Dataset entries
━━━━
(* ===== verification/Preferences.v ===== *)
(** * Relaxing soft constraints

    Model of [pkg/controllers/provisioning/scheduling/preferences.go].  When a
    pod does not schedule, [Relax] removes one soft constraint, or adds a
    toleration.  [MatchToleration] of the Kubernetes API package is a parameter,
    of which the theorems use that a toleration matches itself. *)

From S2P Require Import Prelude Kube.

Class TolerationLib := { MatchToleration : Toleration → Toleration → bool }.

Class TolerationLaws `{TolerationLib} := { MatchToleration_refl t : MatchToleration t t = true }.

Section preferences.
Context `{TolerationLib}.
Implicit Types (pod : Pod) (a : Affinity).

(** Rewrite the affinity of a pod, keeping the rest. *)
Definition with_affinity pod (a : Affinity) : Pod :=
  with_scheduling pod (Some a) (pod_Tolerations pod) (pod_TopologySpreadConstraints pod).

Definition removeRequiredNodeAffinityTerm pod : option Pod :=
  a ← pod_Affinity pod;
  na ← af_NodeAffinity a;
  terms ← na_Required na;
  match terms with
  | _ :: _ :: _ =>
      Some (with_affinity pod (mkAffinity (Some (mkNodeAffinity (Some (tail terms)) (na_Preferred na)))
        (af_PodAffinity a) (af_PodAntiAffinity a)))
  | _ => None
  end.

(** [sort.SliceStable] by descending weight. *)
Definition heaviestFirst {A} (weight : A → Z) (terms : list A) : list A :=
  sort_stable (λ x y, weight y <? weight x) terms.

Definition removePreferredPodAffinityTerm pod : option Pod :=
  a ← pod_Affinity pod;
  pa ← af_PodAffinity a;
  match paff_Preferred pa with
  | [] => None
  | terms =>
      Some (with_affinity pod (mkAffinity (af_NodeAffinity a)
        (Some (mkPodAffinity (paff_Required pa) (tail (heaviestFirst wp_Weight terms)))) (af_PodAntiAffinity a)))
  end.

Definition removePreferredPodAntiAffinityTerm pod : option Pod :=
  a ← pod_Affinity pod;
  pa ← af_PodAntiAffinity a;
  match paff_Preferred pa with
  | [] => None
  | terms =>
      Some (with_affinity pod (mkAffinity (af_NodeAffinity a) (af_PodAffinity a)
        (Some (mkPodAffinity (paff_Required pa) (tail (heaviestFirst wp_Weight terms))))))
  end.

Definition removePreferredNodeAffinityTerm pod : option Pod :=
  a ← pod_Affinity pod;
  na ← af_NodeAffinity a;
  match na_Preferred na with
  | [] => None
  | terms =>
      Some (with_affinity pod (mkAffinity
        (Some (mkNodeAffinity (na_Required na) (tail (heaviestFirst pt_Weight terms))))
        (af_PodAffinity a) (af_PodAntiAffinity a)))
  end.

(** [l[i] = l[len(l)-1]; l = l[:len(l)-1]] *)
Definition swapRemove {A} (i : nat) (l : list A) : list A :=
  match last l with
  | Some x => take (length l - 1) (<[i := x]> l)
  | None => l
  end.

Fixpoint findIndex {A} (test : A → bool) (l : list A) : option nat :=
  match l with
  | [] => None
  | x :: rest => if test x then Some 0%nat else S <$> findIndex test rest
  end.

Definition removeTopologySpreadScheduleAnyway pod : option Pod :=
  i ← findIndex (λ tsc, bool_decide (ts_WhenUnsatisfiable tsc = ScheduleAnyway)) (pod_TopologySpreadConstraints pod);
  Some (with_scheduling pod (pod_Affinity pod) (pod_Tolerations pod)
    (swapRemove i (pod_TopologySpreadConstraints pod))).

Definition preferNoScheduleToleration : Toleration := mkToleration "" TolExists "" PreferNoSchedule.

Definition toleratePreferNoScheduleTaints pod : option Pod :=
  if existsb (λ t, MatchToleration t preferNoScheduleToleration) (pod_Tolerations pod) then None
  else Some (with_scheduling pod (pod_Affinity pod) (pod_Tolerations pod ++ [preferNoScheduleToleration])
         (pod_TopologySpreadConstraints pod)).

Definition relaxations (ToleratePreferNoSchedule : bool) : list (Pod → option Pod) :=
  [removeRequiredNodeAffinityTerm; removePreferredPodAffinityTerm; removePreferredPodAntiAffinityTerm;
   removePreferredNodeAffinityTerm; removeTopologySpreadScheduleAnyway] ++
  (if ToleratePreferNoSchedule then [toleratePreferNoScheduleTaints] else []).

(** The pod after the first relaxation that applies; [None] when none does. *)
Definition Relax (ToleratePreferNoSchedule : bool) pod : option Pod :=
  foldr (λ relaxFunc rest, match relaxFunc pod with Some p => Some p | None => rest end) None
    (relaxations ToleratePreferNoSchedule).
End preferences.

Arguments heaviestFirst : simpl never.

(** * Theory *)

Section theory.
Context `{TolerationLaws}.
Implicit Types (pod : Pod).

Definition requiredTerms pod : list NodeSelectorTerm :=
  default [] ((pod_Affinity pod ≫= af_NodeAffinity) ≫= na_Required).
Definition preferredNodeTerms pod : list PreferredSchedulingTerm :=
  default [] (na_Preferred <$> (pod_Affinity pod ≫= af_NodeAffinity)).
Definition podAffinityOf pod : option PodAffinity := pod_Affinity pod ≫= af_PodAffinity.
Definition podAntiAffinityOf pod : option PodAffinity := pod_Affinity pod ≫= af_PodAntiAffinity.
Definition preferredOf (pa : option PodAffinity) : list WeightedPodAffinityTerm := default [] (paff_Preferred <$> pa).
Definition requiredOf (pa : option PodAffinity) : list PodAffinityTerm := default [] (paff_Required <$> pa).
Definition tolerated pod : bool := existsb (λ t, MatchToleration t preferNoScheduleToleration) (pod_Tolerations pod).
Definition hardSpread pod : list TopologySpreadConstraint :=
  List.filter (λ tsc, negb (bool_decide (ts_WhenUnsatisfiable tsc = ScheduleAnyway))) (pod_TopologySpreadConstraints pod).

(** How many relaxations can be left. *)
Definition softness pod : nat :=
  length (requiredTerms pod) + length (preferredOf (podAffinityOf pod)) + length (preferredOf (podAntiAffinityOf pod)) +
  length (preferredNodeTerms pod) + length (pod_TopologySpreadConstraints pod) + (if tolerated pod then 0 else 1).

Lemma length_heaviestFirst {A} (w : A → Z) l : length (heaviestFirst w l) = length l.
Proof. unfold heaviestFirst. by rewrite sort_stable_perm. Qed.

Lemma findIndex_Some {A} (test : A → bool) l i :
  findIndex test l = Some i → ∃ x before after, l = before ++ x :: after ∧ length before = i ∧ test x = true.
Proof.
  revert i. induction l as [|y l IH]; intros i; simpl; [done|]. destruct (test y) eqn:Hy.
  - intros [= <-]. by exists y, [], l.
  - intros (j & Hj & ->)%fmap_Some. destruct (IH j Hj) as (x & b & a & -> & <- & Hx). by exists x, (y :: b), a.
Qed.

Lemma findIndex_None {A} (test : A → bool) l : findIndex test l = None ↔ ∀ x, x ∈ l → test x = false.
Proof.
  induction l as [|y l IH]; simpl; [split; [by intros _ x ?%not_elem_of_nil|done]|].
  setoid_rewrite elem_of_cons. destruct (test y) eqn:Hy.
  - split; [done|]. intros Hall. rewrite (Hall y (or_introl eq_refl)) in Hy. done.
  - rewrite fmap_None, IH. split; [|by auto]. intros Hall x [->|Hx]; auto.
Qed.

(** Removing by swapping drops the one element. *)
Lemma swapRemove_perm {A} (before after : list A) x :
  x :: swapRemove (length before) (before ++ x :: after) ≡ₚ before ++ x :: after.
Proof.
  unfold swapRemove. rewrite last_app_cons.
  destruct (last (x :: after)) as [z|] eqn:Hz; [|by apply last_None in Hz].
  rewrite insert_app_r_alt, Nat.sub_diag by lia. cbn [insert list_insert].
  destruct after as [|y after].
  - rewrite length_app. simpl. rewrite Nat.add_sub, take_app_length. by rewrite Permutation_app_comm.
  - rewrite last_cons_cons in Hz. apply last_Some in Hz as [l Hl]. rewrite Hl.
    rewrite length_app. cbn [length]. rewrite length_app. cbn [length].
    replace (length before + S (length l + 1) - 1)%nat with (length (before ++ z :: l)) by (rewrite length_app; simpl; lia).
    rewrite (app_comm_cons l [z] z), (assoc_L (++)), take_app_length.
    rewrite <- !Permutation_middle. by rewrite app_nil_r.
Qed.

Lemma swapRemove_length {A} (before after : list A) x :
  S (length (swapRemove (length before) (before ++ x :: after))) = length (before ++ x :: after).
Proof. exact (Permutation_length (swapRemove_perm before after x)). Qed.

(** What every relaxation leaves alone: the pod's identity and everything a
    scheduler must not give up. *)
Definition hard_kept pod pod' : Prop :=
  (pod_Namespace pod', pod_Name pod', pod_UID pod') = (pod_Namespace pod, pod_Name pod, pod_UID pod) ∧
  pod_NodeSelector pod' = pod_NodeSelector pod ∧ pod_Labels pod' = pod_Labels pod ∧
  requiredOf (podAffinityOf pod') = requiredOf (podAffinityOf pod) ∧
  requiredOf (podAntiAffinityOf pod') = requiredOf (podAntiAffinityOf pod) ∧
  hardSpread pod' ≡ₚ hardSpread pod ∧
  suffix (requiredTerms pod') (requiredTerms pod) ∧
  (requiredTerms pod ≠ [] → requiredTerms pod' ≠ []) ∧
  (pod_Tolerations pod' = pod_Tolerations pod ∨
   pod_Tolerations pod' = pod_Tolerations pod ++ [preferNoScheduleToleration]).

(** One relaxation step: it shrinks what is soft and keeps what is hard. *)
Definition step_ok pod pod' : Prop := (softness pod' < softness pod)%nat ∧ hard_kept pod pod'.

Lemma length_tail_heaviest {A} (w : A → Z) x l : length (tail (heaviestFirst w (x :: l))) = length l.
Proof. pose proof (length_heaviestFirst w (x :: l)). destruct (heaviestFirst w (x :: l)); simpl in *; lia. Qed.

(** A pod with nothing of an optional part has none of its terms. *)
Ltac relax_step := unfold step_ok, hard_kept, softness, hardSpread, requiredTerms, preferredNodeTerms, preferredOf, requiredOf,
  podAffinityOf, podAntiAffinityOf, tolerated; simpl.

Lemma removeRequired_ok pod pod' : removeRequiredNodeAffinityTerm pod = Some pod' → step_ok pod pod'.
Proof.
  unfold removeRequiredNodeAffinityTerm. intros Hr.
  destruct (pod_Affinity pod) as [a|] eqn:Ha; [|done]. simpl in Hr.
  destruct (af_NodeAffinity a) as [na|] eqn:Hna; [|done]. simpl in Hr.
  destruct (na_Required na) as [[|t1 [|t2 terms]]|] eqn:Hreq; try done. simpl in Hr. injection Hr as <-.
  relax_step. rewrite Ha. simpl. rewrite Hna. simpl. rewrite Hreq. simpl. split; [lia|].
  split_and!; try done; [by exists [t1]|by left].
Qed.

Lemma removePodAffinity_ok pod pod' : removePreferredPodAffinityTerm pod = Some pod' → step_ok pod pod'.
Proof.
  unfold removePreferredPodAffinityTerm. intros Hr.
  destruct (pod_Affinity pod) as [a|] eqn:Ha; [|done]. simpl in Hr.
  destruct (af_PodAffinity a) as [pa|] eqn:Hpa; [|done]. simpl in Hr.
  destruct (paff_Preferred pa) as [|w ws] eqn:Hp; [done|]. injection Hr as <-.
  relax_step. rewrite Ha. simpl. rewrite Hpa. simpl. rewrite Hp, length_tail_heaviest. simpl. split; [lia|].
  split_and!; try done. by left.
Qed.

Lemma removePodAntiAffinity_ok pod pod' : removePreferredPodAntiAffinityTerm pod = Some pod' → step_ok pod pod'.
Proof.
  unfold removePreferredPodAntiAffinityTerm. intros Hr.
  destruct (pod_Affinity pod) as [a|] eqn:Ha; [|done]. simpl in Hr.
  destruct (af_PodAntiAffinity a) as [pa|] eqn:Hpa; [|done]. simpl in Hr.
  destruct (paff_Preferred pa) as [|w ws] eqn:Hp; [done|]. injection Hr as <-.
  relax_step. rewrite Ha. simpl. rewrite Hpa. simpl. rewrite Hp, length_tail_heaviest. simpl. split; [lia|].
  split_and!; try done. by left.
Qed.

Lemma removeNodeAffinity_ok pod pod' : removePreferredNodeAffinityTerm pod = Some pod' → step_ok pod pod'.
Proof.
  unfold removePreferredNodeAffinityTerm. intros Hr.
  destruct (pod_Affinity pod) as [a|] eqn:Ha; [|done]. simpl in Hr.
  destruct (af_NodeAffinity a) as [na|] eqn:Hna; [|done]. simpl in Hr.
  destruct (na_Preferred na) as [|w ws] eqn:Hp; [done|]. injection Hr as <-.
  relax_step. rewrite Ha. simpl. rewrite Hna. simpl. rewrite Hp, length_tail_heaviest. simpl. split; [lia|].
  split_and!; try done. by left.
Qed.

Lemma removeSpread_ok pod pod' : removeTopologySpreadScheduleAnyway pod = Some pod' → step_ok pod pod'.
Proof.
  unfold removeTopologySpreadScheduleAnyway. intros Hr.
  destruct (findIndex _ _) as [i|] eqn:Hi; [|done]. simpl in Hr. injection Hr as <-.
  apply findIndex_Some in Hi as (x & b & a & Hl & <- & Hx). apply bool_decide_eq_true in Hx.
  relax_step. rewrite Hl. pose proof (swapRemove_length b a x). split; [lia|].
  split_and!; try done; [|by left].
  rewrite <- (filter_perm _ _ _ (swapRemove_perm b a x)). cbn [List.filter].
  by rewrite bool_decide_eq_true_2.
Qed.

Lemma tolerate_ok pod pod' : toleratePreferNoScheduleTaints pod = Some pod' → step_ok pod pod'.
Proof.
  unfold toleratePreferNoScheduleTaints. intros Hr. destruct (existsb _ _) eqn:He; [done|]. injection Hr as <-.
  relax_step. rewrite He, existsb_app. simpl. rewrite MatchToleration_refl, orb_true_r. split; [lia|].
  split_and!; try done. by right.
Qed.

Lemma Relax_step tol pod pod' : Relax tol pod = Some pod' → step_ok pod pod'.
Proof.
  unfold Relax, relaxations. rewrite foldr_app. cbn [foldr]. repeat case_goal; try (intros [= <-]);
    eauto using removeRequired_ok, removePodAffinity_ok, removePodAntiAffinity_ok, removeNodeAffinity_ok, removeSpread_ok.
  destruct tol; cbn [foldr]; [|done]. destruct (toleratePreferNoScheduleTaints pod) eqn:Ht; [|done].
  intros [= <-]. by apply tolerate_ok.
Qed.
━━━━
▸ **Task details**:
Look through the entries. Copy out each line with "tolerated" in it.

▸ **Solution to the problem**:
Definition tolerated pod : bool := existsb (λ t, MatchToleration t preferNoScheduleToleration) (pod_Tolerations pod).
  length (preferredNodeTerms pod) + length (pod_TopologySpreadConstraints pod) + (if tolerated pod then 0 else 1).
  podAffinityOf, podAntiAffinityOf, tolerated; simpl.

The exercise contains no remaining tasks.